The drought-hit, bushfire-hit pub at Willawarrin … with kindness on tap
The Canberra Times reports that the town of Willawarrin on the NSW Mid-North Coast has seen it all but the local hotel continues to put their community before themselves.
In November, bushfires tore through the town and Kempsey area, destroying properties, homes and buildings.
“22 homes were lost in the general Willawarrin area according to the local brigade captain,” Kempsey RFS Superintendent Lachlann Ison said.
At its peak, the fire was 200 metres away from the Willawarrin Hall which then, once safe, served as a refuge for those affected residents.
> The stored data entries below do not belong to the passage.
(* ===== verification/SchedulerRuns.v ===== *)
(** Concrete runs of the scheduler: a script of actions is executed on a world, each action checked against the step relation. The theorems of
    [SchedulerJobs], [SchedulerDriver] and [SchedulerCrons] at work on them, and what the code does that its documents exclude. *)
From stdpp Require Import gmap.
From S2P Require Import Prelude Values Json Scheduler SchedulerSystem SchedulerSafety SchedulerJobs SchedulerDriver SchedulerCrons.

(** An application whose mutations count their commits, two registered actions, crons at every full minute *)
Definition ids (n : nat) : jsstr := js "d" ++ string_of_int (Z.of_nat n).
#[global] Instance ids_inj : Inj (=) (=) ids.
Proof. intros n m E. apply Nat2Z.inj, string_of_int_inj. unfold ids in E. by apply app_inv_head in E. Qed.
Definition kinds (fn : jsstr) : option JobKind := if decide (fn = js "sendMail") then Some KAction else Some KMutation.
Definition next_minute (expr tz : jsstr) (t : Z) : res Z := Ok ((t / 60000 + 1) * 60000).
Definition prev_minute (expr tz : jsstr) (t : Z) : res Z := Ok ((t - 1) / 60000 * 60000).
Definition count_fn (fn : jsstr) (args : JobArgs) (now : Z) (d : Sched) (e : nat) (ops : list fop) (e' : nat) (v : json) : Prop :=
  ops = [] ∧ e' = S e ∧ v = JNull.
Definition any_call (now : Z) (d : Sched) (e : nat) (ops : list fop) (e' : nat) : Prop := e' = e.

Inductive act :=
  | ATick (now : Z) | AApp (ops : list fop) | ABoot (p : nat) (registry : list CronRegistryEntry) | ACrash (p : nat) | ANotified (p : nat) | ATimer (p : nat)
  | APeek (p : nat) | AClaim (p : nat) | AMutation (p : nat) | ATickJob (p : nat) | AAction (p : nat) (v : json) | AThrow (p : nat) (e : jsstr) (retryable : bool)
  | AComplete (p : nat) | AEnd (p : nat) | ASettle (p : nat) | AFault (p : nat) | ASweep (p : nat) | AReclaim (p : nat).
Definition plain_opb (o : fop) : bool := match o with FEnqueue _ (ACompletion _ _ _) _ => false | _ => true end.

Section Drive.
Context (faults : bool).
Abbreviation W := (World (E := nat)).
Definition on (p : nat) (w : W) (f : Driver → option W) : option W := w_procs w !! p ≫= f.
Definition move (p : nat) (w : W) (x : Driver) : option W := Some (set_procs w (<[p := x]> (w_procs w))).
Definition act_step (a : act) (w : W) : option W :=
  match a with
  | ATick now => if w_now w <=? now then Some {| w_now := now; w_db := w_db w; w_rest := w_rest w; w_procs := w_procs w; w_starts := w_starts w;
                   w_effects := w_effects w; w_completes := w_completes w |} else None
  | AApp ops => if forallb plain_opb ops then Some (commit_db w (run_ops ids kinds (w_now w) ops (w_db w)) (w_rest w) (w_procs w)) else None
  | ABoot p registry => match w_procs w !! p, reconcileCrons ids next_minute (w_now w) registry (w_db w) with
      | None, Ok d' => Some (commit_db w d' (w_rest w) (<[p := start (λ ms, ms) (w_now w)]> (w_procs w))) | _, _ => None end
  | ACrash p => Some (set_procs w (delete p (w_procs w)))
  | ANotified p => on p w (λ x, if dr_notified x then move p w (wake (with_notified x false)) else None)
  | ATimer p => on p w (λ x, match dr_timer x with Some t => if t <=? w_now w then move p w (wake (with_timer x None)) else None | None => None end)
  | APeek p => on p w (λ x, match dr_phase x with Peek => let pk := _peekDue (w_now w) (w_db w) in move p w (with_phase x (Loop pk.1 pk.2)) | _ => None end)
  | AClaim p => on p w (λ x, match dr_phase x with
      | Loop (j :: due) e => match _claim (w_now w) j.1 (w_db w) with
          | (Some c, d') => Some (log_start j.1 (commit_db w d' (w_rest w) (<[p := with_phase x (Running c due e)]> (w_procs w))))
          | (None, _) => move p w (with_phase x (Loop due e)) end
      | _ => None end)
  | AMutation p => on p w (λ x, match dr_phase x with
      | Running c due e => if decide (kinds (cl_fnPath c) = Some KAction ∨ cl_fnPath c = _cronTick_path) then None
          else Some (log_effect (cl_jobId c) (commit_db w (w_db w) (S (w_rest w)) (<[p := with_phase x (Ran c (RSuccess JNull) due e)]> (w_procs w))))
      | _ => None end)
  | ATickJob p => on p w (λ x, match dr_phase x with
      | Running c due e => if decide (cl_fnPath c = _cronTick_path) then
          match cl_args c with
          | ACron n j => match _cronTick ids kinds next_minute prev_minute (w_now w) n j (w_db w) with
              | Ok d' => Some (log_effect (cl_jobId c) (commit_db w d' (w_rest w) (<[p := with_phase x (Ran c (RSuccess JNull) due e)]> (w_procs w)))) | Err _ => None end
          | _ => None end
          else None
      | _ => None end)
  | AAction p v => on p w (λ x, match dr_phase x with
      | Running c due e => if decide (kinds (cl_fnPath c) = Some KAction) then move p w (with_phase x (Ran c (RSuccess v) due e)) else None
      | _ => None end)
  | AThrow p er rt => on p w (λ x, match dr_phase x with Running c due e => move p w (with_phase x (Ran c (RFailed er (Some rt)) due e)) | _ => None end)
  | AComplete p => on p w (λ x, match dr_phase x with
      | Ran c r due e => Some (log_complete (cl_jobId c) r (commit_db w (_complete ids (w_now w) 0 (cl_jobId c) r (w_db w)) (w_rest w)
                                (<[p := with_phase x (Loop due e)]> (w_procs w))))
      | _ => None end)
  | AEnd p => on p w (λ x, match dr_phase x with Loop [] e => move p w (end_of_batch e x) | _ => None end)
  | ASettle p => on p w (λ x, match dr_phase x with Ending => move p w (settle x) | _ => None end)
  | AFault p => on p w (λ x, if faults && in_call x then move p w (with_failed (with_phase x Ending) true) else None)
  | ASweep p => on p w (λ x, match dr_sweepTimer x with
      | Some t => if (t <=? w_now w) && negb (dr_sweeping x) then move p w (with_sweep x None true) else None | None => None end)
  | AReclaim p => on p w (λ x, if dr_sweeping x then
      Some (commit_db w (_reclaim ids (w_now w) (w_db w)).2 (w_rest w) (<[p := armSweep (λ ms, ms) (w_now w) x]> (w_procs w))) else None)
  end.
Abbreviation wstep := (wstep ids kinds next_minute prev_minute (λ ms, ms) faults count_fn any_call).
Lemma plain_opb_spec ops : forallb plain_opb ops = true → Forall plain_op ops.
Proof. induction ops as [|o ops IH]; [done|]. cbn. intros [Ho H]%andb_prop. constructor; [|by apply IH]. destruct o as [f a os|]; [by destruct a|done]. Qed.
Ltac run_cases H :=
  match type of H with
  | option_bind _ _ _ ?m = Some _ => destruct m eqn:?; [cbn [option_bind] in H|discriminate H]
  | mbind _ ?m = Some _ => destruct m eqn:?; [cbn [mbind option_bind] in H|discriminate H]
  | match ?m with _ => _ end = Some _ => destruct m eqn:?; try discriminate H
  end.
Lemma act_sound a w w' : act_step a w = Some w' → wstep w w'.
Proof.
  destruct a; unfold act_step, on, move; intros H; repeat (run_cases H); injection H as <-.
  - by apply ws_tick, Z.leb_le.
  - apply ws_app; [by apply plain_opb_spec|done].
  - by apply ws_boot with registry.
  - apply ws_crash.
  - by apply ws_notified.
  - eapply ws_timer; [done..|by apply Z.leb_le].
  - by eapply ws_peek.
  - by eapply ws_claim.
  - eapply ws_claim_lost; [done..|]. match goal with H : _claim _ _ _ = _ |- _ => by rewrite H end.
  - match goal with H : ¬ _ |- _ => rename H into Hn end. eapply ws_mutation; [done|done| |].
    + intros Hk. apply Hn. by left.
    + eapply (jm_app _ _ _ _ _ _ _ _ _ _ []); [|done|done]. intros Hk. apply Hn. by right.
  - eapply ws_mutation; [done..| |].
    + match goal with H : cl_fnPath _ = _ |- _ => rewrite H end. by vm_compute.
    + by eapply jm_tick.
  - by eapply ws_action.
  - by eapply ws_throws.
  - by eapply ws_complete.
  - by eapply ws_batch_end.
  - by eapply ws_settle.
  - match goal with H : _ && _ = true |- _ => apply andb_prop in H as [? ?] end. by apply ws_fault.
  - match goal with H : _ && _ = true |- _ => apply andb_prop in H as [? ?%negb_true_iff] end. eapply ws_sweep; [done|done|by apply Z.leb_le|done].
  - by apply ws_reclaim.
Qed.
Abbreviation reachable := (reachable ids kinds next_minute prev_minute (λ ms, ms) faults count_fn any_call).
Fixpoint drive (l : list act) (w : W) : option W := match l with [] => Some w | a :: l => act_step a w ≫= drive l end.
Lemma drive_sound l w w' : drive l w = Some w' → rtc wstep w w'.
Proof.
  revert w. induction l as [|a l IH]; cbn; intros w H; [injection H as ->; done|]. destruct (act_step a w) as [w1|] eqn:E; [|discriminate H].
  eapply rtc_l; [by eapply act_sound|by apply IH].
Qed.
End Drive.
Abbreviation reached faults := (SchedulerSystem.reachable ids kinds next_minute prev_minute (λ ms, ms) faults count_fn any_call).
Abbreviation no_crons := (@nil CronRegistryEntry).
(** A pass over a batch of one job whose function is a mutation *)
Definition pass (p : nat) (run : list act) : list act := [APeek p; AClaim p] ++ run ++ [AComplete p; AEnd p].
Definition enqueue_op (fn : string) (onComplete : option jsstr) (at_ : Z) : fop :=
  FEnqueue (js fn) (AValue JNull) {| eo_runAfter := None; eo_runAt := Some at_; eo_maxFailures := None; eo_name := None; eo_onComplete := onComplete;
    eo_context := Some (AWorkflow (js "w")); eo_idempotencyKey := None |}.
Definition world0 : World (E := nat) := init_world 0%nat.
Definition world_of (faults : bool) (l : list act) : World (E := nat) := default world0 (drive faults l world0).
Local volunteer Kathryn Batchelor says Willawarrin Hotel publicans Gordon and Karen Anderson deserve all the praise they get after their tireless efforts in supporting the community during the bushfires.
Phone tower upgrades and satellite trucks to be rolled out for future bushfires
The Sydney Morning Herald reports that mobile phone towers will be reinforced and internet satellite trucks deployed under a bushfire resilience package designed to prepare Australia’s telecommunications networks for increasingly severe disasters.
The federal government has announced the four-pronged, $37 million strategy after the unprecedented bushfire season exposed vulnerabilities in phone and internet networks. The crisis knocked out more than 1000 phone towers and other facilities across south-east Australia.
Under the resilience package, the government will put $18 million towards strengthening mobile phone base stations to deal with loss of mains power, which was the main cause of outages.
A total of $10 million will come from the existing mobile black spot program for regional areas and upgrades will include longer-lasting backup power such as batteries and generators.